## Aim of the exercise
Once you reach the line containing "split; [rewrite Eo3;" in the entries below, write out that line and each one after it down to the line containing "Definition not32 (x", exactly and with nothing added.
Stored data below:
Lemma open_paren_inv (st st' : pstate) (t : token) (ys : list fitem) :
  Inv st ys -> Nat.eqb (kind t) SUBEXPR = false ->
  Nat.eqb (kind t) OP && in_OPEN_PARENS (val t) = true ->
  other_token st t = SNext st' ->
  Inv st' (ys ++ [FTok t]) /\ List.length (parens st') = S (List.length (parens st)).
Proof.
  intros HI Hsub Eo Hstep.
  destruct HI as (bfr & cur & fpB & yB & fpC & yC & sfr & sroot & fpS & yS & fpT & yT &
                  Esc & Ecur & Elen & HB & HC & HS & HT & Hnd & ->).
  unfold other_token in Hstep. rewrite Eo in Hstep. unfold alloc in Hstep.
  set (h := heap_of st) in *.
  destruct (append_to (h ++ [[]]) (stmt st)
              (VSub (List.length h) (tstart t) (tend t) (tline t))) as [h2|] eqn:Ea1;
    [|discriminate].
  simpl in Hstep.
  destruct (append_to h2 (List.length h) (VTok t)) as [h3|] eqn:Ea2; [|discriminate].
  apply andb_prop in Eo as [Eop Eopen].
  rewrite Eop, (open_not_close _ Eopen) in Hstep. injection Hstep as <-.
  split; [|reflexivity].
  inversion HT as [a vs fpt ys' Evs Hvs]; subst a fpT yT.
  assert (Hscur : stmt st < List.length h) by (apply nth_error_Some; congruence).
  destruct (append_to_spec _ _ _ _ Ea1) as (c1 & Ec1 & Ec1' & Hoth1 & Hlen1).
  rewrite alloc_old, Evs in Ec1 by exact Hscur. injection Ec1 as <-.
  destruct (append_to_spec _ _ _ _ Ea2) as (c2 & Ec2 & Ec2' & Hoth2 & Hlen2).
  rewrite Hoth1, alloc_new in Ec2 by lia. injection Ec2 as <-.
  rewrite length_app in Hlen1. simpl in Hlen1.
  assert (Hsame : forall x, x < List.length h -> x <> stmt st ->
                  nth_error h3 x = nth_error h x).
  { intros x Hx Hne. rewrite Hoth2 by lia. rewrite Hoth1 by exact Hne.
    apply alloc_old. exact Hx. }
  rewrite !app_assoc in Hnd.
  assert (Hout : forall x, In x ((fpB ++ fpC) ++ fpS) -> x <> stmt st)
    by (intros x Hx; eapply NoDup_not_head; eauto).
  assert (Hin : forall x, In x fpt -> x <> stmt st).
  { apply NoDup_app_r in Hnd. apply NoDup_head_not_in. exact Hnd. }
  assert (HbB := BSpine_bound _ _ _ _ _ _ HB).
  assert (HbC := BRep_bound _ _ _ _ HC).
  assert (HbS := SSpine_bound _ _ _ _ _ _ HS).
  assert (HbT := SElems_bound _ _ _ _ Hvs).
  unfold Inv. simpl.
  exists bfr, cur, fpB, yB, fpC, yC, (stmt st :: sfr), sroot,
    (fpS ++ stmt st :: fpt), (yS ++ ys'), [List.length h], [FTok t].
  split; [now rewrite Esc|]. split; [exact Ecur|].
  split; [simpl; now rewrite Elen|].
  split; [eapply BSpine_frame; [exact HB|]; intros x Hx; apply Hsame; auto;
          apply Hout; rewrite <- !app_assoc; apply in_or_app; auto|].
  split; [eapply BRep_frame; [exact HC|]; intros x Hx; apply Hsame; auto;
          apply Hout; apply in_or_app; left; apply in_or_app; auto|].
  split.
  { econstructor.
    - eapply SSpine_frame; [exact HS|]. intros x Hx. apply Hsame; auto.
      apply Hout. apply in_or_app; auto.
    - rewrite Hoth2 by lia. exact Ec1'.
    - eapply SElems_frame; [exact Hvs|]. intros x Hx. apply Hsame; auto. }
  split.
  { apply SRep_intro with [VTok t]; [exact Ec2'|].
    constructor; [exact Hsub|constructor]. }
  split; [|rewrite <- !app_assoc; reflexivity].
  replace (fpB ++ fpC ++ (fpS ++ stmt st :: fpt) ++ [List.length h]) with
    ((((fpB ++ fpC) ++ fpS) ++ stmt st :: fpt) ++ [List.length h])
    by (now rewrite <- !app_assoc).
  apply NoDup_app_fresh; [exact Hnd|].
  intros x Hx. rewrite <- !app_assoc in Hx.
  apply in_app_or in Hx as [Hx|Hx]; [auto|].
  apply in_app_or in Hx as [Hx|Hx]; [auto|].
  apply in_app_or in Hx as [Hx|[<-|Hx]]; auto.
Qed.

Lemma plain_token_inv (st st' : pstate) (t : token) (ys : list fitem) :
  Inv st ys -> Nat.eqb (kind t) SUBEXPR = false ->
  Nat.eqb (kind t) OP && in_OPEN_PARENS (val t) = false ->
  (Nat.eqb (kind t) NEWLINE = true -> parens st = []) ->
  other_token st t = SNext st' ->
  Inv st' (ys ++ [FTok t]) /\
  List.length (parens st') = depth_step (List.length (parens st)) t.
Proof.
  intros HI Hsub Eo Hnl Hstep.
  destruct HI as (bfr & cur & fpB & yB & fpC & yC & sfr & sroot & fpS & yS & fpT & yT &
                  Esc & Ecur & Elen & HB & HC & HS & HT & Hnd & ->).
  unfold other_token in Hstep. rewrite Eo in Hstep.
  destruct (append_to (heap_of st) (stmt st) (VTok t)) as [h2|] eqn:Ea; [|discriminate].
  destruct (stmt_append _ _ _ _ _ _ _ _ _ _ _ _ _ _ _ _ t HB HC HS HT Hnd Hsub Ea)
    as (HB2 & HC2 & HS2 & HT2 & Hlen2).
  (* the state after [stmt.append(tok)] satisfies the invariant *)
  assert (Hst2 : Inv (set_heap st h2) ((yB ++ yC ++ yS ++ yT) ++ [FTok t])).
  { exists bfr, cur, fpB, yB, fpC, yC, sfr, sroot, fpS, yS, fpT, (yT ++ [FTok t]).
    repeat split; auto. rewrite <- !app_assoc. reflexivity. }
  unfold depth_step.
  destruct (Nat.eqb (kind t) OP) eqn:Eop.
  - simpl in Eo. rewrite Eo.
    destruct (CLOSE_PARENS (val t)) as [opener|] eqn:Ecl.
    + simpl in Hstep.
      destruct (parens st) as [|p ps] eqn:Ep; [discriminate|].
      destruct (negb (String.eqb p opener)); [discriminate|].
      destruct (scopes st) as [|s rest] eqn:Esc'; [discriminate|].
      injection Hstep as <-.
      destruct sfr as [|s0 sfr']; [discriminate|].
      simpl in Esc. injection Esc as Es Er. subst s0 rest.
      inversion HS2 as [|p' rest' root' fp0 ys0 vs sub st0 en ln fpv yv HS0 Ep0 Hv];
        subst p' rest' root' sub fpS yS.
      split; [|reflexivity].
      exists bfr, cur, fpB, yB, fpC, yC, sfr', sroot, fp0, ys0,
        (s :: fpv ++ fpT ++ []), (yv ++ (yT ++ [FTok t]) ++ []).
      split; [reflexivity|]. split; [exact Ecur|].
      split; [simpl in Elen; simpl; lia|].
      split; [exact HB2|]. split; [exact HC2|]. split; [exact HS0|].
      split.
      { apply SRep_intro with (vs ++ [VSub (stmt st) st0 en ln]); [exact Ep0|].
        apply SElems_app; [exact Hv|]. constructor; [exact HT2|constructor]. }
      split; [|rewrite !app_nil_r, <- !app_assoc; reflexivity].
      rewrite app_nil_r. rewrite <- !app_assoc in Hnd. simpl in Hnd.
      exact Hnd.
    + injection Hstep as <-. split; [exact Hst2|reflexivity].
  - simpl in Hstep.
    destruct (Nat.eqb (kind t) NEWLINE) eqn:Enl.
    + specialize (Hnl eq_refl).
      destruct sfr as [|]; [|rewrite Hnl in Elen; discriminate].
      inversion HS2; subst sroot fpS yS.
      destruct (close_stmt (set_heap st h2)) as [st3|] eqn:Ecs; [|discriminate].
      injection Hstep as <-.
      assert (Hnd' : NoDup (fpB ++ fpC ++ fpT)) by (simpl in Hnd; exact Hnd).
      destruct (close_stmt_spec (set_heap st h2) st3 cur bfr fpB fpC fpT yB yC
                  (yT ++ [FTok t]) Ecs Ecur HB2 HC2 HT2 Hnd')
        as (b & Esc3 & Ep3 & _ & Eo3 & Ecur3 & HB3 & HC3 & HT3 & Hnd3).
      simpl in Esc3, Ep3, Eo3, Ecur3.
      split; [|now rewrite Ep3].
      exists bfr, cur, fpB, yB, (fpC ++ fpT ++ [b]), (yC ++ yT ++ [FTok t]), [],
        (stmt st3), [], [], [stmt st3], [].
      split; [now rewrite Esc3, Esc|]. split; [now rewrite Ecur3|].
      split; [now rewrite Ep3, Hnl|].
      split; [rewrite Eo3; exact HB3|]. split; [exact HC3|].
      split; [constructor|]. split; [exact HT3|].
      split; [rewrite <- !app_assoc in Hnd3; rewrite <- !app_assoc; exact Hnd3|].
      simpl. rewrite !app_nil_r, <- !app_assoc. reflexivity.
    + injection Hstep as <-. split; [exact Hst2|reflexivity].
Qed.
(** * Qwen QR-code OAuth login (pkg/auth/qwen_oauth.go)

    A shallow embedding of the login flow of [pkg/auth/qwen_oauth.go]:
    PKCE parameters, the grant request, the polling loop, the token
    exchange and the best-effort extraction of the account id.

    Go strings are byte strings; they are modelled by [string], whose
    characters ([ascii]) are bytes.  The functions of Go's standard library
    that the file calls (encoding/base64, encoding/json, strings.Split,
    time) are modelled in the modules [Base64], [Json], [Strings] and
    [GoTime] from their documented behaviour. *)

From Stdlib Require Import ZArith List String Ascii Bool Lia.
Import ListNotations.
Open Scope string_scope.
Open Scope Z_scope.

(** ** Bytes and strings *)

Module Bytes.

Definition byte_of_ascii (c : ascii) : Z := Z.of_N (N_of_ascii c).
Definition ascii_of_byte (b : Z) : ascii := ascii_of_N (Z.to_N (b mod 256)).

Definition bytes_of_string (s : string) : list Z :=
  map byte_of_ascii (list_ascii_of_string s).
Definition string_of_bytes (l : list Z) : string :=
  string_of_list_ascii (map ascii_of_byte l).

(** Test inputs that contain JSON are written with apostrophes; [dq]
    turns every apostrophe into a double quote. *)
Definition quote : ascii := ascii_of_nat 34.
Definition apostrophe : ascii := ascii_of_nat 39.

Fixpoint dq (s : string) : string :=
  match s with
  | EmptyString => EmptyString
  | String c r => String (if Ascii.eqb c apostrophe then quote else c) (dq r)
  end.

End Bytes.
Import Bytes.

(** ** crypto/sha256 (FIPS 180-4), on 32-bit words kept in [Z] *)

Module Sha256.

Definition w32 (x : Z) : Z := x mod 2 ^ 32.
Definition add32 (x y : Z) : Z := w32 (x + y).
Definition rotr (n x : Z) : Z :=
  w32 (Z.lor (Z.shiftr x n) (Z.shiftl x (32 - n))).
Definition not32 (x : Z) : Z := w32 (Z.lnot x).

Definition Ch (x y z : Z) : Z := Z.lxor (Z.land x y) (Z.land (not32 x) z).
Definition Maj (x y z : Z) : Z :=
  Z.lxor (Z.lxor (Z.land x y) (Z.land x z)) (Z.land y z).
Definition bsig0 (x : Z) : Z :=
  Z.lxor (Z.lxor (rotr 2 x) (rotr 13 x)) (rotr 22 x).
Definition bsig1 (x : Z) : Z :=
  Z.lxor (Z.lxor (rotr 6 x) (rotr 11 x)) (rotr 25 x).
Definition ssig0 (x : Z) : Z :=
  Z.lxor (Z.lxor (rotr 7 x) (rotr 18 x)) (Z.shiftr x 3).
Definition ssig1 (x : Z) : Z :=
  Z.lxor (Z.lxor (rotr 17 x) (rotr 19 x)) (Z.shiftr x 10).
End of Stored data.
## Written answer
      split; [rewrite Eo3; exact HB3|]. split; [exact HC3|].
      split; [constructor|]. split; [exact HT3|].
      split; [rewrite <- !app_assoc in Hnd3; rewrite <- !app_assoc; exact Hnd3|].
      simpl. rewrite !app_nil_r, <- !app_assoc. reflexivity.
    + injection Hstep as <-. split; [exact Hst2|reflexivity].
Qed.
(** * Qwen QR-code OAuth login (pkg/auth/qwen_oauth.go)

    A shallow embedding of the login flow of [pkg/auth/qwen_oauth.go]:
    PKCE parameters, the grant request, the polling loop, the token
    exchange and the best-effort extraction of the account id.

    Go strings are byte strings; they are modelled by [string], whose
    characters ([ascii]) are bytes.  The functions of Go's standard library
    that the file calls (encoding/base64, encoding/json, strings.Split,
    time) are modelled in the modules [Base64], [Json], [Strings] and
    [GoTime] from their documented behaviour. *)

From Stdlib Require Import ZArith List String Ascii Bool Lia.
Import ListNotations.
Open Scope string_scope.
Open Scope Z_scope.

(** ** Bytes and strings *)

Module Bytes.

Definition byte_of_ascii (c : ascii) : Z := Z.of_N (N_of_ascii c).
Definition ascii_of_byte (b : Z) : ascii := ascii_of_N (Z.to_N (b mod 256)).

Definition bytes_of_string (s : string) : list Z :=
  map byte_of_ascii (list_ascii_of_string s).
Definition string_of_bytes (l : list Z) : string :=
  string_of_list_ascii (map ascii_of_byte l).

(** Test inputs that contain JSON are written with apostrophes; [dq]
    turns every apostrophe into a double quote. *)
Definition quote : ascii := ascii_of_nat 34.
Definition apostrophe : ascii := ascii_of_nat 39.

Fixpoint dq (s : string) : string :=
  match s with
  | EmptyString => EmptyString
  | String c r => String (if Ascii.eqb c apostrophe then quote else c) (dq r)
  end.

End Bytes.
Import Bytes.

(** ** crypto/sha256 (FIPS 180-4), on 32-bit words kept in [Z] *)

Module Sha256.

Definition w32 (x : Z) : Z := x mod 2 ^ 32.
Definition add32 (x y : Z) : Z := w32 (x + y).
Definition rotr (n x : Z) : Z :=
  w32 (Z.lor (Z.shiftr x n) (Z.shiftl x (32 - n))).
Definition not32 (x : Z) : Z := w32 (Z.lnot x).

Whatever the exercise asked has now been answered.